Magistrado ponente: Luis Javier Osorio Lopez

SALA DE CASACIÓN LABORAL República de Colombia Corte Suprema de Justicia República de Colombia Corte Suprema de Justicia EXPEDIENTE 31526 SALA DE CASACIÓN LABORAL DR. LUIS JAVIER OSORIO LÓPEZ Magistrado Ponente Radicación No. 31526 Acta No. 64 Bogotá D.C., dos (2) de agosto de dos mil siete (2007). Se resuelve el recurso de casación interpuesto por LUZ ESPERANZA ROMERO NOVOA contra la sentencia del 19 de octubre de 2006, proferida por el Tribunal Superior de Villavicencio, dentro del proceso adelantado por la recurrente contra el DEPARTAMENTO DEL META, representado por el Gobernador.
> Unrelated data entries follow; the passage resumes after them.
(* ===== verification/Router.v ===== *)
(** The routes of the service ([Handler] of [server.go]): the patterns it
    registers, how [http.ServeMux] picks one for a path, and what of the service
    can be reached without credentials.

    A path is its segments, unescaped, as the multiplexer sees them: the ones
    after the leading slash, the last empty when it ends in a slash.  A path
    that is not clean ([//], [..]) is redirected before it gets here. *)

From S2P Require Import Prelude GoStrings Runtime Auth Signing Contracts ControlTypes Server ServerCtl ServerProps.

Inductive seg := Lit (s : string) | Wild.

(** In the order of registration; [Wild] is the [{id}]. *)
Definition routes : list (list seg * endpoint) :=
  [ ([Lit "v1"; Lit "authorize"], EpAuthorize);
    ([Lit "v1"; Lit "authorize"; Wild; Lit "capture"], EpCapture);
    ([Lit "v1"; Lit "authorize"; Wild; Lit "void"], EpVoid);
    ([Lit "v1"; Lit "decisions"; Wild], EpGetDecision);
    ([Lit "v1"; Lit "decisions"], EpListDecisions);
    ([Lit "v1"; Lit "policies"], EpPolicies);
    ([Lit "v1"; Lit "policies"; Lit "active"], EpActiveBundle);
    ([Lit "v1"; Lit "policies"; Wild], EpPolicyItem);
    ([Lit "v1"; Lit "policies"; Wild; Lit "publish"], EpPublish);
    ([Lit "v1"; Lit "policies"; Wild; Lit "rollback"], EpRollback);
    ([Lit "v1"; Lit "policies"; Wild; Lit "versions"], EpVersions);
    ([Lit "v1"; Lit "policies"; Wild; Lit "simulate"], EpSimulate);
    ([Lit "v1"; Lit "keys"], EpKeys);
    ([Lit "v1"; Lit "keys"; Wild; Lit "revoke"], EpRevoke);
    ([Lit "v1"; Lit "provision"; Lit "keys"], EpProvision);
    ([Lit "v1"; Lit "keys"; Lit "public"], EpKeysPublic);
    ([Lit "v1"; Lit "health"], EpHealth);
    ([Lit "health"], EpHealth);
    ([Lit "metrics"], EpMetrics) ].

(** * The multiplexer *)

(** What is left of the patterns after a segment: those that name it, and those
    that take any. *)
Definition advance_lit {A} (x : string) (pats : list (list seg * A)) : list (list seg * A) :=
  omap (fun p => match p with (Lit y :: l, a) => if String.eqb x y then Some (l, a) else None | _ => None end) pats.
Definition advance_wild {A} (pats : list (list seg * A)) : list (list seg * A) :=
  omap (fun p => match p with (Wild :: l, a) => Some (l, a) | _ => None end) pats.
Definition finished {A} (pats : list (list seg * A)) : option A :=
  head (omap (fun p => match p with ([], a) => Some a | _ => None end) pats).

(** [matchPath] of the routing tree: a literal child first, then the wildcard,
    which takes no empty segment; the values it took in order. *)
Fixpoint match_path {A} (pats : list (list seg * A)) (path : list string) : option (A * list string) :=
  match path with
  | [] => a ← finished pats; Some (a, [])
  | x :: path =>
    match match_path (advance_lit x pats) path with
    | Some r => Some r
    | None =>
      if String.eqb x "" then None
      else '(a, ids) ← match_path (advance_wild pats) path; Some (a, x :: ids)
    end
  end.

(** A pattern filled in with values. *)
Fixpoint fills (pat : list seg) (ids path : list string) : Prop :=
  match pat, path with
  | [], [] => ids = []
  | Lit y :: pat, x :: path => x = y /\ fills pat ids path
  | Wild :: pat, x :: path => x <> "" /\ match ids with i :: ids => i = x /\ fills pat ids path | [] => False end
  | _, _ => False
  end.

Lemma match_path_sound {A} (pats : list (list seg * A)) path a ids :
  match_path pats path = Some (a, ids) -> exists pat, (pat, a) ∈ pats /\ fills pat ids path.
Proof.
  revert pats ids. induction path as [|x path IH]; intros pats ids; cbn [match_path].
  - unfold finished. destruct (head _) as [a'|] eqn:Eh; [|done]. intros [= <- <-]. apply head_Some_elem_of, list_elem_of_omap in Eh as ([pat a2] & Hin & Hp).
    destruct pat; [injection Hp as ->|done]. by exists [].
  - destruct (match_path (advance_lit x pats) path) as [[a' ids']|] eqn:El.
    + intros [= <- <-]. apply IH in El as (pat & Hin & Hf). apply list_elem_of_omap in Hin as ([pat' a2] & Hin & Hp).
      destruct pat' as [|[y|] pat']; try done. destruct (String.eqb_spec x y) as [->|]; [|done]. injection Hp as -> ->. by exists (Lit y :: pat).
    + destruct (String.eqb_spec x ""); [done|]. destruct (match_path (advance_wild pats) path) as [[a' ids']|] eqn:Ew; [|done].
      intros [= <- <-]. apply IH in Ew as (pat & Hin & Hf). apply list_elem_of_omap in Hin as ([pat' a2] & Hin & Hp).
      destruct pat' as [|[y|] pat']; try done. injection Hp as -> ->. by exists (Wild :: pat).
Qed.

Lemma match_path_complete {A} (pats : list (list seg * A)) path pat a ids :
  (pat, a) ∈ pats -> fills pat ids path -> is_Some (match_path pats path).
Proof.
  revert pats pat ids. induction path as [|x path IH]; intros pats pat ids Hin Hf; cbn [match_path].
  - destruct pat as [|[y|] pat]; [|done..]. unfold finished. destruct (head _) as [a'|] eqn:Eh; [by eexists|].
    apply head_None in Eh. assert (He : a ∈ omap (fun p => match p with ([], a) => Some a | _ => None end) pats).
    { apply list_elem_of_omap. by exists ([], a). }
    rewrite Eh in He. by apply not_elem_of_nil in He.
  - destruct (match_path (advance_lit x pats) path) as [r|] eqn:El; [by eexists|].
    destruct pat as [|[y|] pat]; cbn in Hf; [done|..].
    + destruct Hf as [-> Hf]. assert (Hl : (pat, a) ∈ advance_lit y pats).
      { apply list_elem_of_omap. exists (Lit y :: pat, a). by rewrite String.eqb_refl. }
      destruct (IH _ _ _ Hl Hf) as [r Hr]. congruence.
    + destruct Hf as [Hx Hf]. destruct ids as [|i ids]; [done|]. destruct Hf as [-> Hf]. apply String.eqb_neq in Hx. rewrite Hx.
      assert (Hl : (pat, a) ∈ advance_wild pats) by (apply list_elem_of_omap; by exists (Wild :: pat, a)).
      destruct (IH _ _ _ Hl Hf) as [[a' ids'] ->]. by eexists.
Qed.

(** * The handler of the service *)

#[export] Instance endpoint_eq_dec : EqDecision endpoint.
Proof. solve_decision. Defined.

Section handler.
Context {W : Type} `{Runtime W} `{Sha256} `{Jcs} `{RequestDecoder} `{ControlDecoder}.
Implicit Types (s : Server W).

(** The routes that are mounted. *)
Definition registered s : list (list seg * endpoint) := filter (fun p => mounted s p.2 = true) routes.

(** The endpoint for a path and its path value; the catch-all answers the rest. *)
Definition dispatch s (path : list string) : endpoint * string :=
  match match_path (registered s) path with
  | Some (e, ids) => (e, default "" (head ids))
  | None => (EpNotFound, "")
  end.

Definition at_id (id : string) (r : http_request) : http_request :=
  {| rq_Method := rq_Method r; rq_Path := rq_Path r; rq_Header := rq_Header r; rq_Body := rq_Body r; rq_ID := id; rq_Query := rq_Query r |}.

Definition mux s (path : list string) : handler W := fun c r => let '(e, id) := dispatch s path in route s e c (at_id id r).

Definition Handler s (path : list string) : handler W := chain (mux s path).

(** Where an endpoint is: its pattern, and the pattern filled in. *)
Definition pattern_of (e : endpoint) : list seg :=
  match find_first (fun p => bool_decide (p.2 = e)) routes with Some p => p.1 | None => [] end.

Definition path_of (e : endpoint) (id : string) : list string := (fun g => match g with Lit x => x | Wild => id end) <$> pattern_of e.

Definition takes_id (e : endpoint) : bool :=
  match e with
  | EpCapture | EpVoid | EpGetDecision | EpPolicyItem | EpPublish | EpRollback | EpVersions | EpSimulate | EpRevoke => true
  | _ => false
  end.

(** The values an endpoint can be addressed with. *)
Definition id_ok (e : endpoint) (id : string) : Prop :=
  if takes_id e then id <> "" /\ (e = EpPolicyItem -> id <> "active") else id = "".

(** The routes mounted with and without the policy service, the key store and
    the token. *)
Definition mounts (policies keys token : bool) (e : endpoint) : bool :=
  match e with
  | EpPolicies | EpActiveBundle | EpPolicyItem | EpPublish | EpRollback | EpVersions | EpSimulate => policies
  | EpKeys | EpRevoke => keys
  | EpProvision => token && keys
  | _ => true
  end.

Lemma registered_cases s :
  exists policies keys token, (forall e, mounted s e = mounts policies keys token e) /\
    registered s = filter (fun p => mounts policies keys token p.2 = true) routes.
Proof using Type.
  exists (match c_policySvc (s_control s) with Some _ => true | None => false end), (match c_keyAdmin (s_control s) with Some _ => true | None => false end),
    (negb (String.eqb (c_provisionToken (s_control s)) "")).
  assert (Hm : forall e, mounted s e = mounts (match c_policySvc (s_control s) with Some _ => true | None => false end)
    (match c_keyAdmin (s_control s) with Some _ => true | None => false end) (negb (String.eqb (c_provisionToken (s_control s)) "")) e) by (by intros []).
  split; [done|]. unfold registered. apply list_filter_iff. intros [pat e]. cbn. by rewrite Hm.
Qed.

(** A literal beats the wildcard. *)
Lemma active_is_literal s ids : match_path (registered s) ["v1"; "policies"; "active"] <> Some (EpPolicyItem, ids).
Proof using Type. destruct (registered_cases s) as (p & k & t & _ & ->). destruct p, k, t; vm_compute; discriminate. Qed.

(** Read a filled pattern off. *)
Ltac read_path Hf :=
  cbn in Hf;
  repeat first
    [ done
    | match type of Hf with
      | match ?l with _ => _ end => destruct l
      | _ = _ /\ _ => destruct Hf as [-> Hf]
      | _ <> _ /\ _ => let Hx := fresh "Hx" in destruct Hf as [Hx Hf]
      | _ = _ => subst
      end ].

Lemma dispatch_sound s path e id : dispatch s path = (e, id) -> e <> EpNotFound ->
  mounted s e = true /\ (path = path_of e id \/ e = EpHealth /\ path = ["health"]) /\ id_ok e id.
Proof using Type.
  unfold dispatch. destruct (match_path (registered s) path) as [[e' ids]|] eqn:Em; [|by intros [= <- _]]. intros [= -> <-] Hne.
  pose proof (match_path_sound _ _ _ _ Em) as (pat & Hin & Hf). apply list_elem_of_filter in Hin as [Hm Hin]. cbn in Hm. split; [done|].
  unfold routes in Hin.
  repeat (apply elem_of_cons in Hin as [Hin|Hin]; [injection Hin as -> ->; read_path Hf|]); [..|by apply not_elem_of_nil in Hin];
    cbn [head default]; (split; [first [by left|by right]|]); unfold id_ok; cbn [takes_id]; first [done|split; [done|]; try done].
  intros _ Ha. cbn in Ha. subst. by apply (active_is_literal s ["active"]).
Qed.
I.- ANTECEDENTES Ante el Juzgado Segundo Laboral del Circuito de Villavicencio, Luz Esperanza Romero Novoa demandó al Departamento del Meta, para que se le condene a pagarle indexada la diferencia prestacional que resulte de sus acreencias laborales y cesantías realmente debidas, por cuanto se le tuvo en cuenta un salario y tiempo de servicio que no correspondía, así como la indemnización moratoria.

Fundamentó sus pretensiones en que entre el 8 de enero de 1988 y el 4 de junio de 2002, laboró como trabajadora oficial al servicio del departamento como Aseadora Grado D. de la Secretaría de Infraestructura, siendo su salario promedio mensual en el último año de servicios de $1.594.828; que estuvo afiliada a la asociación sindical Sintraoficiales del Meta y era beneficiaria de la convención colectiva de trabajo; que fue retirada sin justa causa y sus cesantías y acreencias laborales le fueron liquidadas sin tenerle en cuenta el tiempo servicio en aquel año, proporcionalmente por fracción de meses; que los conceptos liquidados por el Departamento no corresponden con los que realmente son, tal como lo consigna en los hechos 4 a 7 de la demanda; que el ente territorial actuó de mala fe y que reclamó administrativamente sus derechos.

II. RESPUESTA A LA DEMANDA El demandado alegó a su favor que la demandante debía demostrar que era trabajadora oficial y que todos sus derechos laborales fueron cancelados de acuerdo con la ley, no siendo aplicables los decretos 3135 de 1968, 1848 de 1969 y 1045 de 1978. Propuso las excepciones de falta de jurisdicción y competencia y de inexistencia de la obligación. III.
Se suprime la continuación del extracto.